### [Task statement]
Without omitting anything, retype the data that follows.

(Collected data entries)
#[export] Instance cache_roundtrips : Roundtrips cache_codec cache_fits.
Proof. intros [a b c] (Hb & Hc). cbn [ser de cache_codec]. read_struct. Qed.
#[export] Instance cache_not_null : NotNull cache_codec.
Proof. done. Qed.

#[export] Instance cost_roundtrips : Roundtrips cost_codec always.
Proof. intros [a b c d e] _. cbn [ser de cost_codec]. read_struct. Qed.
#[export] Instance cost_not_null : NotNull cost_codec.
Proof. done. Qed.

#[export] Instance auth_roundtrips : Roundtrips auth_codec always.
Proof.
  intros [region username [profile|]|scope [tenant|]|username|endpoints] _; try done.
  cbn [ser de auth_codec].
  change (tagged _ _) with (Some ("aurora_failover"%string, VObject (object [("endpoints", ser (vec str) endpoints)]%string))).
  cbn -[entries object field vec str]. read_struct.
Qed.
#[export] Instance auth_not_null : NotNull auth_codec.
Proof. by intros []. Qed.

Section Roundtrip.
Context (secret : codec string).

(** An optional secret, by what is needed of the value at hand. *)
#[export] Instance secret_roundtrips : Roundtrips (optional secret)
  (opt_all (fun key => ser secret key <> VNull /\ de secret (ser secret key) = Some key)).
Proof. intros [key|] Hk; [|done]. destruct Hk as [Hn Hk]. cbn. rewrite Hk. by destruct (ser secret key). Qed.

#[export] Instance stream_roundtrips : Roundtrips (stream_codec secret) (key_readable secret).
Proof. intros [a b c] Hk. unfold key_readable in Hk. cbn in Hk. cbn [ser de stream_codec]. read_struct. Qed.
#[export] Instance stream_not_null : NotNull (stream_codec secret).
Proof. done. Qed.

Definition query_readable (q : QueryShape) : Prop := query_fits q /\ opt_all (key_readable secret) (stream q).

#[export] Instance query_roundtrips : Roundtrips (query_codec secret) query_readable.
Proof.
  intros [[s|s|s] a b c d e f g h] [(Hd & He & Hg) Hh]; cbn [ser de query_codec query_entries]; unfold query_entries;
    read_fields; done.
Qed.

Definition config_readable (c : SqlBackendConfig) : Prop := config_fits c /\ query_readable (query c).

#[export] Instance config_roundtrips : Roundtrips (config_codec secret) (fun cd => config_readable (fst cd)).
Proof.
  intros [[a b c d e f g h i j k l n] derive] [[Hpool Hquery Hbreaker Hlist Hawait Hcache] Hread].
  cbn [ser de config_codec fst pool query circuit_breaker list_query await_ cache] in *. read_object. unfold config_entries, config_values. read_fields; done.
Qed.
End Roundtrip.

(** * What is read has the declared widths *)

#[export] Instance pool_typed : Typed pool_codec pool_fits.
Proof.
  intros v p H. cbn [de pool_codec] in H. read_inv H. injection H as <-. unfold pool_fits. cbn. split_and!; width.
Qed.

#[export] Instance breaker_typed : Typed breaker_codec breaker_fits.
Proof.
  intros v b H. cbn [de breaker_codec] in H. read_inv H. injection H as <-. split; cbn; width.
Qed.

#[export] Instance list_typed : Typed list_codec list_fits.
Proof. intros v l H. cbn [de list_codec] in H. read_inv H. injection H as <-. unfold list_fits. cbn. width. Qed.

#[export] Instance await_typed : Typed await_codec await_fits.
Proof. intros v a H. cbn [de await_codec] in H. read_inv H. injection H as <-. split; cbn; width. Qed.

#[export] Instance invalidate_typed : Typed invalidate_codec invalidate_fits.
Proof.
  intros v i H. cbn [de invalidate_codec] in H. apply bind_Some in H as ([kind rest] & _ & H).
  apply bind_Some in H as (read & Hv & H). cbn [variant] in Hv. destruct (String.eqb kind "watch"); [|done].
  injection Hv as <-. read_inv H. injection H as <-. cbn. width.
Qed.

#[export] Instance cache_typed : Typed cache_codec cache_fits.
Proof. intros v c H. cbn [de cache_codec] in H. read_inv H. injection H as <-. split; cbn; width. Qed.

Section Read.
Context (secret : codec string).

#[export] Instance query_typed : Typed (query_codec secret) query_fits.
Proof.
  intros v q H. destruct v as [| | | | |m]; try done. cbn [de query_codec] in H. unfold query_entries in H.
  read_inv H. injection H as <-. unfold query_fits. cbn. split_and!; width.
Qed.

#[export] Instance config_typed : Typed (config_codec secret) (fun cd => config_fits (fst cd)).
Proof.
  intros v cd H. cbn [de config_codec] in H. unfold config_entries in H. read_inv H. injection H as <-.
  split; cbn; [|by eapply required_typed; [apply query_typed|]|width..].
  eapply defaulted_typed; [apply pool_typed| |eassumption]. done.
Qed.

Lemma reads_back v c derive :
  de (config_codec secret) v = Some (c, derive) -> opt_all (key_readable secret) (stream (query c)) ->
  config_fits c /\ de (config_codec secret) (ser (config_codec secret) (c, derive)) = Some (c, derive).
Proof.
  intros H Hk. pose proof (config_typed v _ H) as Hf. split; [done|].
  apply (config_roundtrips secret). split; [done|]. split; [by destruct Hf|done].
Qed.

(** C17.  A configuration whose integers have the widths of their types is read back
    from what it is written as; and every spec that is accepted gives such a
    configuration, so writing it spells out the defaults and loses nothing.  Both
    as far as the signing key of the stream, when there is one, reads back from
    what its type [Sensitive<String>], which is not part of the repository, writes
    for it. *)
Theorem config_roundtrip :
  (forall c derive, config_readable secret c -> de (config_codec secret) (ser (config_codec secret) (c, derive)) = Some (c, derive)) /\
  (forall v c derive, de (config_codec secret) v = Some (c, derive) -> opt_all (key_readable secret) (stream (query c)) ->
     config_fits c /\ de (config_codec secret) (ser (config_codec secret) (c, derive)) = Some (c, derive)).
Proof. split; [intros c derive Hc; by apply (config_roundtrips secret)|apply reads_back]. Qed.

### [Task answer]
#[export] Instance cache_roundtrips : Roundtrips cache_codec cache_fits.
Proof. intros [a b c] (Hb & Hc). cbn [ser de cache_codec]. read_struct. Qed.
#[export] Instance cache_not_null : NotNull cache_codec.
Proof. done. Qed.

#[export] Instance cost_roundtrips : Roundtrips cost_codec always.
Proof. intros [a b c d e] _. cbn [ser de cost_codec]. read_struct. Qed.
#[export] Instance cost_not_null : NotNull cost_codec.
Proof. done. Qed.

#[export] Instance auth_roundtrips : Roundtrips auth_codec always.
Proof.
  intros [region username [profile|]|scope [tenant|]|username|endpoints] _; try done.
  cbn [ser de auth_codec].
  change (tagged _ _) with (Some ("aurora_failover"%string, VObject (object [("endpoints", ser (vec str) endpoints)]%string))).
  cbn -[entries object field vec str]. read_struct.
Qed.
#[export] Instance auth_not_null : NotNull auth_codec.
Proof. by intros []. Qed.

Section Roundtrip.
Context (secret : codec string).

(** An optional secret, by what is needed of the value at hand. *)
#[export] Instance secret_roundtrips : Roundtrips (optional secret)
  (opt_all (fun key => ser secret key <> VNull /\ de secret (ser secret key) = Some key)).
Proof. intros [key|] Hk; [|done]. destruct Hk as [Hn Hk]. cbn. rewrite Hk. by destruct (ser secret key). Qed.

#[export] Instance stream_roundtrips : Roundtrips (stream_codec secret) (key_readable secret).
Proof. intros [a b c] Hk. unfold key_readable in Hk. cbn in Hk. cbn [ser de stream_codec]. read_struct. Qed.
#[export] Instance stream_not_null : NotNull (stream_codec secret).
Proof. done. Qed.

Definition query_readable (q : QueryShape) : Prop := query_fits q /\ opt_all (key_readable secret) (stream q).

#[export] Instance query_roundtrips : Roundtrips (query_codec secret) query_readable.
Proof.
  intros [[s|s|s] a b c d e f g h] [(Hd & He & Hg) Hh]; cbn [ser de query_codec query_entries]; unfold query_entries;
    read_fields; done.
Qed.

Definition config_readable (c : SqlBackendConfig) : Prop := config_fits c /\ query_readable (query c).

#[export] Instance config_roundtrips : Roundtrips (config_codec secret) (fun cd => config_readable (fst cd)).
Proof.
  intros [[a b c d e f g h i j k l n] derive] [[Hpool Hquery Hbreaker Hlist Hawait Hcache] Hread].
  cbn [ser de config_codec fst pool query circuit_breaker list_query await_ cache] in *. read_object. unfold config_entries, config_values. read_fields; done.
Qed.
End Roundtrip.

(** * What is read has the declared widths *)

#[export] Instance pool_typed : Typed pool_codec pool_fits.
Proof.
  intros v p H. cbn [de pool_codec] in H. read_inv H. injection H as <-. unfold pool_fits. cbn. split_and!; width.
Qed.

#[export] Instance breaker_typed : Typed breaker_codec breaker_fits.
Proof.
  intros v b H. cbn [de breaker_codec] in H. read_inv H. injection H as <-. split; cbn; width.
Qed.

#[export] Instance list_typed : Typed list_codec list_fits.
Proof. intros v l H. cbn [de list_codec] in H. read_inv H. injection H as <-. unfold list_fits. cbn. width. Qed.

#[export] Instance await_typed : Typed await_codec await_fits.
Proof. intros v a H. cbn [de await_codec] in H. read_inv H. injection H as <-. split; cbn; width. Qed.

#[export] Instance invalidate_typed : Typed invalidate_codec invalidate_fits.
Proof.
  intros v i H. cbn [de invalidate_codec] in H. apply bind_Some in H as ([kind rest] & _ & H).
  apply bind_Some in H as (read & Hv & H). cbn [variant] in Hv. destruct (String.eqb kind "watch"); [|done].
  injection Hv as <-. read_inv H. injection H as <-. cbn. width.
Qed.

#[export] Instance cache_typed : Typed cache_codec cache_fits.
Proof. intros v c H. cbn [de cache_codec] in H. read_inv H. injection H as <-. split; cbn; width. Qed.

Section Read.
Context (secret : codec string).

#[export] Instance query_typed : Typed (query_codec secret) query_fits.
Proof.
  intros v q H. destruct v as [| | | | |m]; try done. cbn [de query_codec] in H. unfold query_entries in H.
  read_inv H. injection H as <-. unfold query_fits. cbn. split_and!; width.
Qed.

#[export] Instance config_typed : Typed (config_codec secret) (fun cd => config_fits (fst cd)).
Proof.
  intros v cd H. cbn [de config_codec] in H. unfold config_entries in H. read_inv H. injection H as <-.
  split; cbn; [|by eapply required_typed; [apply query_typed|]|width..].
  eapply defaulted_typed; [apply pool_typed| |eassumption]. done.
Qed.

Lemma reads_back v c derive :
  de (config_codec secret) v = Some (c, derive) -> opt_all (key_readable secret) (stream (query c)) ->
  config_fits c /\ de (config_codec secret) (ser (config_codec secret) (c, derive)) = Some (c, derive).
Proof.
  intros H Hk. pose proof (config_typed v _ H) as Hf. split; [done|].
  apply (config_roundtrips secret). split; [done|]. split; [by destruct Hf|done].
Qed.

(** C17.  A configuration whose integers have the widths of their types is read back
    from what it is written as; and every spec that is accepted gives such a
    configuration, so writing it spells out the defaults and loses nothing.  Both
    as far as the signing key of the stream, when there is one, reads back from
    what its type [Sensitive<String>], which is not part of the repository, writes
    for it. *)
Theorem config_roundtrip :
  (forall c derive, config_readable secret c -> de (config_codec secret) (ser (config_codec secret) (c, derive)) = Some (c, derive)) /\
  (forall v c derive, de (config_codec secret) v = Some (c, derive) -> opt_all (key_readable secret) (stream (query c)) ->
     config_fits c /\ de (config_codec secret) (ser (config_codec secret) (c, derive)) = Some (c, derive)).
Proof. split; [intros c derive Hc; by apply (config_roundtrips secret)|apply reads_back]. Qed.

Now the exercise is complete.